But hopes were dashed last week when the National Institute for Health and Care Excellence (NICE) prevented the drug from receiving NHS funding – a decision the charity Breast Cancer Now called 'a dark day for women with incurable breast cancer'. It accused the NHS of 'failing' patients by 'blocking a vital treatment'. Patients and experts were equally horrified, branding the ruling 'cruel' and 'a huge blow'.

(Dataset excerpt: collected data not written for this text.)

(* ===== verification/Cec.v ===== *)
(** * HDMI CEC messages: the structure (src/include/linux/cec.h)

    struct cec_msg with the operations of cec.h on it, the opcodes and operands that
    cec-funcs.h uses, and the statements its functions are made of. *)

From S2P Require Import Prelude CLib.
Open Scope Z_scope.

(** C operators *)
Declare Scope cec_scope.
Delimit Scope cec_scope with cec.
Notation "x >> n" := (Z.shiftr x n) (at level 52, left associativity) : cec_scope.
Notation "x << n" := (Z.shiftl x n) (at level 52, left associativity) : cec_scope.
Notation "x .& y" := (Z.land x y) (at level 54, left associativity) : cec_scope.
Notation "x .| y" := (Z.lor x y) (at level 56, left associativity) : cec_scope.
Open Scope cec_scope.

(** ** struct cec_msg *)

Definition CEC_MAX_MSG_SIZE : nat := 16.

Record cec_msg := CecMsg {
  tx_ts : Z;
  rx_ts : Z;
  len : Z;
  timeout : Z;
  sequence : Z;
  flags : Z;
  msg : bytes;
  reply : Z;
  rx_status : Z;
  tx_status : Z;
  tx_arb_lost_cnt : Z;
  tx_nack_cnt : Z;
  tx_low_drive_cnt : Z;
  tx_error_cnt : Z
}.

(** msg->msg[i] *)
Notation "m .[ i ]" := (nth i (msg m) 0) (at level 1, left associativity, format "m .[ i ]") : cec_scope.

Definition with_len (v : Z) (m : cec_msg) : cec_msg :=
  CecMsg (tx_ts m) (rx_ts m) v (timeout m) (sequence m) (flags m) (msg m) (reply m)
    (rx_status m) (tx_status m) (tx_arb_lost_cnt m) (tx_nack_cnt m) (tx_low_drive_cnt m)
    (tx_error_cnt m).
Definition with_msg (v : bytes) (m : cec_msg) : cec_msg :=
  CecMsg (tx_ts m) (rx_ts m) (len m) (timeout m) (sequence m) (flags m) v (reply m)
    (rx_status m) (tx_status m) (tx_arb_lost_cnt m) (tx_nack_cnt m) (tx_low_drive_cnt m)
    (tx_error_cnt m).
Definition with_reply (v : Z) (m : cec_msg) : cec_msg :=
  CecMsg (tx_ts m) (rx_ts m) (len m) (timeout m) (sequence m) (flags m) (msg m) v
    (rx_status m) (tx_status m) (tx_arb_lost_cnt m) (tx_nack_cnt m) (tx_low_drive_cnt m)
    (tx_error_cnt m).
Definition with_timeout (v : Z) (m : cec_msg) : cec_msg :=
  CecMsg (tx_ts m) (rx_ts m) (len m) v (sequence m) (flags m) (msg m) (reply m)
    (rx_status m) (tx_status m) (tx_arb_lost_cnt m) (tx_nack_cnt m) (tx_low_drive_cnt m)
    (tx_error_cnt m).

(** ** Statements

    A statement changes the message, or is undefined ([None]): a store outside of
    msg->msg, a copy of more bytes than the source has. *)
Definition cmd : Type := cec_msg -> option cec_msg.

Definition seq_cmd (c1 c2 : cmd) : cmd := fun m => c1 m ≫= c2.
Notation "c1 ;> c2" := (seq_cmd c1 c2) (at level 85, right associativity) : cec_scope.

Definition skip : cmd := fun m => Some m.

(** msg->msg[i] = v, a __u8 *)
Definition put (i : nat) (v : Z) : cmd := fun m =>
  if (i <? CEC_MAX_MSG_SIZE)%nat then Some (with_msg (<[i := u8 v]> (msg m)) m) else None.
(** msg->len = v; msg->reply = v; msg->timeout = v *)
Definition set_len (v : Z) : cmd := fun m => Some (with_len (u32 v) m).
Definition set_reply (v : Z) : cmd := fun m => Some (with_reply (u8 v) m).
Definition set_timeout (v : Z) : cmd := fun m => Some (with_timeout (u32 v) m).
(** msg->len += v *)
Definition add_len (v : Z) : cmd := fun m => set_len (len m + v) m.
(** msg->msg[0] |= 0xf; *)
Definition set_broadcast : cmd := fun m => put 0 (m.[0] .| 0xf) m.
(** msg->msg[msg->len++] = v; *)
Definition append (v : Z) : cmd := fun m => (put (Z.to_nat (len m)) v ;> add_len 1) m.
(** memcpy (msg->msg + off, src, n) *)
Definition copy (off : nat) (src : bytes) (n : Z) : cmd := fun m =>
  if (Z.to_nat n <=? length src)%nat && (off + Z.to_nat n <=? CEC_MAX_MSG_SIZE)%nat
  then Some (with_msg (write_at off (take (Z.to_nat n) src) (msg m)) m) else None.

(** if (b) c; *)
Definition if_cmd (b : bool) (c : cmd) : cmd := if b then c else skip.

(** ** The operations of cec.h *)

Definition cec_msg_initiator (m : cec_msg) : Z := m.[0] >> 4.
Definition cec_msg_destination (m : cec_msg) : Z := m.[0] .& 0xf.
Definition cec_msg_opcode (m : cec_msg) : Z := if 1 <? len m then m.[1] else -1.
Definition cec_msg_is_broadcast (m : cec_msg) : bool := (m.[0] .& 0xf) =? 0xf.

(** memset to 0, then header and length; the old content does not matter. *)
Definition cec_msg_init (initiator destination : Z) : cec_msg :=
  CecMsg 0 0 1 0 0 0
    (u8 ((initiator << 4) .| destination) :: replicate (CEC_MAX_MSG_SIZE - 1) 0)
    0 0 0 0 0 0 0.

(** [orig] may be the message itself. *)
Definition cec_msg_set_reply_to (orig : cec_msg) : cmd :=
  put 0 ((cec_msg_destination orig << 4) .| cec_msg_initiator orig) ;>
  set_timeout 0 ;> set_reply 0.

Definition CEC_TX_STATUS_OK : Z := 1 << 0.
Definition CEC_RX_STATUS_OK : Z := 1 << 0.
Definition CEC_RX_STATUS_FEATURE_ABORT : Z := 1 << 2.

Definition cec_msg_status_is_ok (m : cec_msg) : bool :=
  if negb (tx_status m =? 0) && ((tx_status m .& CEC_TX_STATUS_OK) =? 0) then false
  else if negb (rx_status m =? 0) && ((rx_status m .& CEC_RX_STATUS_OK) =? 0) then false
  else if (tx_status m =? 0) && (rx_status m =? 0) then false
  else (rx_status m .& CEC_RX_STATUS_FEATURE_ABORT) =? 0.

(** ** Opcodes and operands *)

Definition CEC_PHYS_ADDR_INVALID : Z := 0xffff.
Definition CEC_MSG_ACTIVE_SOURCE : Z := 0x82.
Definition CEC_MSG_IMAGE_VIEW_ON : Z := 0x04.
Definition CEC_MSG_TEXT_VIEW_ON : Z := 0x0d.
Definition CEC_MSG_INACTIVE_SOURCE : Z := 0x9d.
Definition CEC_MSG_REQUEST_ACTIVE_SOURCE : Z := 0x85.
Definition CEC_MSG_ROUTING_CHANGE : Z := 0x80.
Definition CEC_MSG_ROUTING_INFORMATION : Z := 0x81.
Definition CEC_MSG_SET_STREAM_PATH : Z := 0x86.
Definition CEC_MSG_STANDBY : Z := 0x36.
Definition CEC_MSG_RECORD_OFF : Z := 0x0b.
Definition CEC_MSG_RECORD_ON : Z := 0x09.
Definition CEC_OP_RECORD_SRC_OWN : Z := 1.
Definition CEC_OP_RECORD_SRC_DIGITAL : Z := 2.
Definition CEC_OP_RECORD_SRC_ANALOG : Z := 3.
Definition CEC_OP_RECORD_SRC_EXT_PLUG : Z := 4.
Definition CEC_OP_RECORD_SRC_EXT_PHYS_ADDR : Z := 5.
Definition CEC_OP_SERVICE_ID_METHOD_BY_DIG_ID : Z := 0.
Definition CEC_OP_SERVICE_ID_METHOD_BY_CHANNEL : Z := 1.
Definition CEC_OP_DIG_SERVICE_BCAST_SYSTEM_ATSC_GEN : Z := 0x01.
Definition CEC_OP_DIG_SERVICE_BCAST_SYSTEM_ATSC_CABLE : Z := 0x10.
Definition CEC_OP_DIG_SERVICE_BCAST_SYSTEM_ATSC_SAT : Z := 0x11.
Definition CEC_OP_DIG_SERVICE_BCAST_SYSTEM_ATSC_T : Z := 0x12.
Definition CEC_MSG_RECORD_STATUS : Z := 0x0a.
Definition CEC_MSG_RECORD_TV_SCREEN : Z := 0x0f.
Definition CEC_MSG_CLEAR_ANALOGUE_TIMER : Z := 0x33.
Definition CEC_MSG_CLEAR_DIGITAL_TIMER : Z := 0x99.
Definition CEC_MSG_CLEAR_EXT_TIMER : Z := 0xa1.
Definition CEC_MSG_SET_ANALOGUE_TIMER : Z := 0x34.
Definition CEC_MSG_SET_DIGITAL_TIMER : Z := 0x97.
Definition CEC_MSG_SET_EXT_TIMER : Z := 0xa2.
Definition CEC_MSG_SET_TIMER_PROGRAM_TITLE : Z := 0x67.
Definition CEC_MSG_TIMER_CLEARED_STATUS : Z := 0x43.
Definition CEC_MSG_TIMER_STATUS : Z := 0x35.
Definition CEC_OP_PROG_INFO_NOT_ENOUGH_SPACE : Z := 0x09.
Definition CEC_OP_PROG_INFO_MIGHT_NOT_BE_ENOUGH_SPACE : Z := 0x0b.
Definition CEC_OP_PROG_ERROR_DUPLICATE : Z := 0x0e.
Definition CEC_MSG_CEC_VERSION : Z := 0x9e.
Definition CEC_MSG_GET_CEC_VERSION : Z := 0x9f.
Definition CEC_MSG_GIVE_PHYSICAL_ADDR : Z := 0x83.
Definition CEC_MSG_GET_MENU_LANGUAGE : Z := 0x91.
Definition CEC_MSG_REPORT_PHYSICAL_ADDR : Z := 0x84.
Definition CEC_MSG_SET_MENU_LANGUAGE : Z := 0x32.
Definition CEC_MSG_REPORT_FEATURES : Z := 0xa6.
Definition CEC_OP_FEAT_EXT : Z := 0x80.
Definition CEC_MSG_GIVE_FEATURES : Z := 0xa5.
Definition CEC_MSG_DECK_CONTROL : Z := 0x42.
Definition CEC_MSG_DECK_STATUS : Z := 0x1b.
Definition CEC_MSG_GIVE_DECK_STATUS : Z := 0x1a.
Definition CEC_OP_STATUS_REQ_OFF : Z := 2.
Definition CEC_MSG_PLAY : Z := 0x41.
Definition CEC_MSG_GIVE_TUNER_DEVICE_STATUS : Z := 0x08.
Definition CEC_MSG_SELECT_ANALOGUE_SERVICE : Z := 0x92.
Definition CEC_MSG_SELECT_DIGITAL_SERVICE : Z := 0x93.
Definition CEC_MSG_TUNER_DEVICE_STATUS : Z := 0x07.
Definition CEC_MSG_TUNER_STEP_DECREMENT : Z := 0x06.
Definition CEC_MSG_TUNER_STEP_INCREMENT : Z := 0x05.
Definition CEC_MSG_DEVICE_VENDOR_ID : Z := 0x87.
Definition CEC_MSG_GIVE_DEVICE_VENDOR_ID : Z := 0x8c.
Definition CEC_MSG_VENDOR_COMMAND : Z := 0x89.
Definition CEC_MSG_VENDOR_COMMAND_WITH_ID : Z := 0xa0.
Definition CEC_MSG_VENDOR_REMOTE_BUTTON_DOWN : Z := 0x8a.
Definition CEC_MSG_VENDOR_REMOTE_BUTTON_UP : Z := 0x8b.
Definition CEC_MSG_SET_OSD_STRING : Z := 0x64.
Definition CEC_MSG_GIVE_OSD_NAME : Z := 0x46.
Definition CEC_MSG_SET_OSD_NAME : Z := 0x47.
Definition CEC_MSG_MENU_REQUEST : Z := 0x8d.
Definition CEC_MSG_MENU_STATUS : Z := 0x8e.
Definition CEC_MSG_USER_CONTROL_PRESSED : Z := 0x44.
Definition CEC_MSG_USER_CONTROL_RELEASED : Z := 0x45.
Definition CEC_MSG_GIVE_DEVICE_POWER_STATUS : Z := 0x8f.
Definition CEC_MSG_REPORT_POWER_STATUS : Z := 0x90.
Definition CEC_MSG_FEATURE_ABORT : Z := 0x00.
Definition CEC_MSG_ABORT : Z := 0xff.
Definition CEC_MSG_GIVE_AUDIO_STATUS : Z := 0x71.
Definition CEC_MSG_GIVE_SYSTEM_AUDIO_MODE_STATUS : Z := 0x7d.
Definition CEC_MSG_REPORT_AUDIO_STATUS : Z := 0x7a.
Definition CEC_MSG_REPORT_SHORT_AUDIO_DESCRIPTOR : Z := 0xa3.
Definition CEC_MSG_REQUEST_SHORT_AUDIO_DESCRIPTOR : Z := 0xa4.
Definition CEC_MSG_SET_SYSTEM_AUDIO_MODE : Z := 0x72.
Definition CEC_MSG_SYSTEM_AUDIO_MODE_REQUEST : Z := 0x70.
Definition CEC_MSG_SYSTEM_AUDIO_MODE_STATUS : Z := 0x7e.
Definition CEC_MSG_SET_AUDIO_RATE : Z := 0x9a.
Definition CEC_MSG_INITIATE_ARC : Z := 0xc0.
Definition CEC_MSG_REPORT_ARC_INITIATED : Z := 0xc1.
Definition CEC_MSG_REPORT_ARC_TERMINATED : Z := 0xc2.
Definition CEC_MSG_REQUEST_ARC_INITIATION : Z := 0xc3.
Definition CEC_MSG_REQUEST_ARC_TERMINATION : Z := 0xc4.
Definition CEC_MSG_TERMINATE_ARC : Z := 0xc5.
Definition CEC_MSG_REQUEST_CURRENT_LATENCY : Z := 0xa7.
Definition CEC_MSG_REPORT_CURRENT_LATENCY : Z := 0xa8.
Definition CEC_MSG_CDC_MESSAGE : Z := 0xf8.
Definition CEC_MSG_CDC_HEC_INQUIRE_STATE : Z := 0x00.
Definition CEC_MSG_CDC_HEC_REPORT_STATE : Z := 0x01.
Definition CEC_MSG_CDC_HEC_SET_STATE_ADJACENT : Z := 0x02.
Definition CEC_MSG_CDC_HEC_REQUEST_DEACTIVATION : Z := 0x04.
Definition CEC_MSG_CDC_HEC_NOTIFY_ALIVE : Z := 0x05.
Definition CEC_MSG_CDC_HEC_DISCOVER : Z := 0x06.
Definition CEC_MSG_CDC_HPD_SET_STATE : Z := 0x10.
Definition CEC_MSG_CDC_HPD_REPORT_STATE : Z := 0x11.

(** ** Well-formed messages *)

(** An array of 16 bytes. *)
Definition cec_ok (m : cec_msg) : Prop :=
  length (msg m) = CEC_MAX_MSG_SIZE /\ Forall is_byte (msg m).

Lemma cec_init_ok i d : cec_ok (cec_msg_init i d).
Proof.
  split; [done|]. cbn [msg cec_msg_init]. constructor.
  - apply (Z.mod_pos_bound _ 256). lia.
  - apply Forall_replicate. unfold is_byte. lia.
Qed.

(** ** Arithmetic of the packing *)

Lemma shiftr_div x n : 0 <= n -> x >> n = x / 2 ^ n.
Proof. intros. by apply Z.shiftr_div_pow2. Qed.

Lemma land_mask x n : 0 <= n -> x .& (2 ^ n - 1) = x mod 2 ^ n.
Proof. intros. by rewrite <-Z.land_ones, Z.ones_equiv by done. Qed.

Lemma land_shifted x y n : 0 <= n -> 0 <= y < 2 ^ n -> Z.land (x * 2 ^ n) y = 0.
Proof.
  intros Hn Hy. apply Z.bits_inj'. intros i Hi. rewrite Z.land_spec, Z.bits_0.
  destruct (Z.ltb_spec i n); [by rewrite Z.mul_pow2_bits_low|].
  rewrite <-(Z.mod_small y (2 ^ n)) by done. rewrite Z.mod_pow2_bits_high by lia.
  apply andb_false_r.
Qed.

(** Disjoint bits add. *)
Lemma lor_add x y n : 0 <= n -> 0 <= y < 2 ^ n -> (x << n) .| y = x * 2 ^ n + y.
Proof.
  intros Hn Hy. rewrite Z.shiftl_mul_pow2 by done. pose proof (land_shifted x y n Hn Hy) as H.
  by rewrite Z.add_nocarry_lxor, Z.lxor_lor.
Qed.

Campaigners in Westminster paint their breasts to send a message that the cancer drug Enhertu should be made available on the NHS Kathryn Hulland, 46, who was diagnosed with breast cancer in 2020, two years after the birth of her daughter, Grace, told The Mail on Sunday: 'Enhertu would give me more time to spend with my daughter. 'I try to make as many memories as possible. We go to the zoo, the beach and to musicals.

But sometimes I'm filled with grief because it hits me that I won't get to see her grow up.' Following the outcry, in an unusual move – as drug negotiations are usually shrouded in secrecy – NICE hit out at AstraZeneca, the British firm behind Enhertu, accusing it of being 'unwilling to offer a fair price'. The firm pointed out that Enhertu – which is believed to cost about £120,000 a year per patient – was available in 18 other European countries, including Scotland.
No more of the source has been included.